Changer les trois filles qui auraient harcelé Sandra est la seule chose qu'a faite son école, Irlandesas de Loreto, une école privée privée, malgré le fait que la mère de la fille avait demandé à la direction d'activer le protocole anti-intimidation le 3 septembre et que depuis la fin du cours, la direction était au courant de certains comportements d'automutilation de la mineure. Sa famille était également présente à la manifestation.
À la fin, dans la partie où le silence était beaucoup plus fort que les cris demandant justice pour Sandra qui ont parcouru le reste de la marche. Derrière une banderole exigeant « Non au harcèlement ». Avec un visage sérieux, mais aussi quelque peu dépassé par le soutien de tant de personnes, comme l'oncle de la jeune femme, Isaac Villar, l'a reconnu plus par des gestes que par des mots.
La famille vit désormais avec la certitude insupportable que l’école n’a rien fait pour apaiser le harcèlement subi par leur fille. Ils espèrent que leur cas constituera un avant et un après dans la manière dont les centres aborderont le problème. Parmi les milliers de personnes qui se pressent sur la place devant le Palais San Telmo, siège de la Junta de Andalucía, trois coéquipières de l'équipe de football de Sandra se mélangent, portant le maillot extérieur du club, le Honeybal. « Pour nous, cela a été quelque chose d'inattendu parce que nous ne savions pas qu'elle était harcelée. Ce que nous voulons, c'est que quelque chose soit fait pour que cela ne se reproduise plus, que justice soit rendue », disent-ils, très touchés.

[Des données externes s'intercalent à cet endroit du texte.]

(** * ml-person-detection: scripts/develNet/createDataset.py

    A shallow embedding of the [DatasetCreator] pipeline: ground-plane
    filtering, clustering of a LIDAR point cloud by labelled bounding boxes,
    per-cluster feature records and the density filter over them.

    Conventions.
    - A point is a row of float64 values (x, y, z, intensity); an (n * 4)
      numpy array is the list of its rows, so [len(a)] and [a.shape[0]] are
      [length a].
    - float64 is Rocq's primitive binary64 float.
    - A Python [dict] with string keys is a [gmap string _].
    - A call that may raise returns a [result]; the exception classes are the
      Python ones the source can meet.
    - The helpers imported from [modules.helperFunctions]
      ([remove_groundplane], [get_pts_in_bbox], [extract_cluster_parameters])
      are not part of this file of the repository; the methods that call them
      take them as section variables.
    - Calls to [self.logger] only format and emit text and are left out. *)

From Stdlib Require Import Floats.
From stdpp Require Import gmap strings list fin_maps pretty sorting.

(** ** Exceptions and results *)

Inductive exn : Type :=
  | TypeError
  | AttributeError
  | IndexError
  | KeyError
  | ValueError
  | SystemError.

Inductive result (A : Type) : Type :=
  | Ok (a : A)
  | Raise (e : exn).
Arguments Ok {A} a.
Arguments Raise {A} e.

#[export] Instance result_ret : MRet result := λ A a, Ok a.
#[export] Instance result_bind : MBind result := λ A B f r,
  match r with
  | Ok a => f a
  | Raise e => Raise e
  end.
#[export] Instance result_fmap : FMap result := λ A B f r,
  match r with
  | Ok a => Ok (f a)
  | Raise e => Raise e
  end.

Definition returns {A} (r : result A) : Prop := ∃ a, r = Ok a.
Definition raises {A} (r : result A) : Prop := ∃ e, r = Raise e.

(** ** Data *)

Abbreviation row := (list float).
Abbreviation ndarray := (list row).

(** [a > b] on float64; false as soon as one side is NaN. *)
Definition float_gt (a b : float) : bool := PrimFloat.ltb b a.

(** The float64 value of a Python [int] that is a count. *)
Definition float_of_count (n : nat) : float :=
  PrimFloat.of_uint63 (Uint63.of_Z (Z.of_nat n)).

(** A waymo object label, as the pipeline reads it: [label.id],
    [label.type], and the box geometry it carries. *)
Module Label.
Record t : Type := mk {
  id : string;
  type : Z;
  center : float * float * float;
  dimensions : float * float * float;
  heading : float
}.

(** length * width * height *)
Definition volume (b : t) : float :=
  let '(l, w, h) := dimensions b in (l * w * h)%float.
End Label.

(** The [Features] object of [modules.helperFunctions], by the attributes
    [computeClusterMetadata] assigns. *)
Record Features : Type := mkFeatures {
  cluster_id : string;
  frame_id : Z;
  cls : Z;
  cnt : nat;
  parameters : list float
}.

(** What a caller may pass as the [cluster] argument. *)
Inductive pyobj : Type :=
  | PyNone
  | PyList (rows : list row)
  | PyTuple (rows : list row)
  | PyArray (a : ndarray).

(** [x is not None] *)
Definition is_not_None (x : pyobj) : bool :=
  match x with
  | PyNone => false
  | _ => true
  end.

(** [hasattr(x, 'shape')]: only numpy arrays carry a shape. *)
Definition has_shape (x : pyobj) : bool :=
  match x with
  | PyArray _ => true
  | _ => false
  end.

(** [np.array(x)] for a sequence of rows ([None] never reaches it). *)
Definition np_array (x : pyobj) : ndarray :=
  match x with
  | PyNone => []
  | PyList rows => rows
  | PyTuple rows => rows
  | PyArray a => a
  end.

(** [x.shape[0]] *)
Definition shape_0 (x : pyobj) : result nat :=
  match x with
  | PyArray a => Ok (length a)
  | _ => Raise AttributeError
  end.

(** A dict entry of [clusterByBBox]: an array, or [None]. *)
Definition entry_obj (v : option ndarray) : pyobj :=
  match v with
  | Some a => PyArray a
  | None => PyNone
  end.

(** [l[i]] on a Python list, [i >= 0]. *)
Definition list_getitem {A} (l : list A) (i : nat) : result A :=
  match l !! i with
  | Some x => Ok x
  | None => Raise IndexError
  end.

(** [d[k]] on a Python dict. *)
Definition dict_getitem {V} (d : gmap string V) (k : string) : result V :=
  match d !! k with
  | Some v => Ok v
  | None => Raise KeyError
  end.

(** A monadic left fold: the body of a [for] loop run over the items in
    order, stopping at the first exception. *)
Fixpoint for_each {A S} (body : S → A → result S) (items : list A) (s : S)
    : result S :=
  match items with
  | [] => Ok s
  | x :: rest => s' ← body s x; for_each body rest s'
  end.

(** ** Frames and saved documents *)

(** A decoded frame: what [waymo_converter.unpack_frame(frame)] yields,
    and [frame.context.name]. *)
Record Frame : Type := mkFrame {
  frame_pcl : list row;
  frame_bboxes : list Label.t;
  context_name : string
}.

Definition unpack_frame (frame : Frame) : list row * list Label.t :=
  (frame_pcl frame, frame_bboxes frame).

(** What [saveClusterMetadata(metadata, name)] is handed: the document and
    the frame name its file is called after. *)
Record Saved (D : Type) : Type := mkSaved {
  saved_name : string;
  saved_metadata : D
}.
Arguments mkSaved {D} _ _.
Arguments saved_name {D} _.
Arguments saved_metadata {D} _.

(** ** DatasetCreator *)

Definition clusterByBBox_thresh : Z := 5.
Definition filterMetadata_thresh : float := 20%float.

Section DatasetCreator.

(** [remove_groundplane(pcl)] *)
Variable remove_groundplane : ndarray → ndarray.
(** [get_pts_in_bbox(pcl, label, logger)] *)
Variable get_pts_in_bbox : ndarray → Label.t → ndarray.
(** [extract_cluster_parameters(np_cluster, display=False)] *)
Variable extract_cluster_parameters : ndarray → result (list float).

(** [list(pt)] *)
Definition pt_list (pt : row) : row := pt.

Le Bureau du Procureur pour mineurs enquête sur les harceleurs présumés de Sandra et sur les actions de l'école, tout comme le Bureau du Médiateur pour les enfants et l'Inspection du travail. « Nous tenons pour acquis que nous bénéficierons d'une protection dans nos centres, mais le cas de Sandra montre que de nombreuses écoles sont plus préoccupées par leur réputation que par ce que nous ressentons », reflète la jeune femme d'Utrera.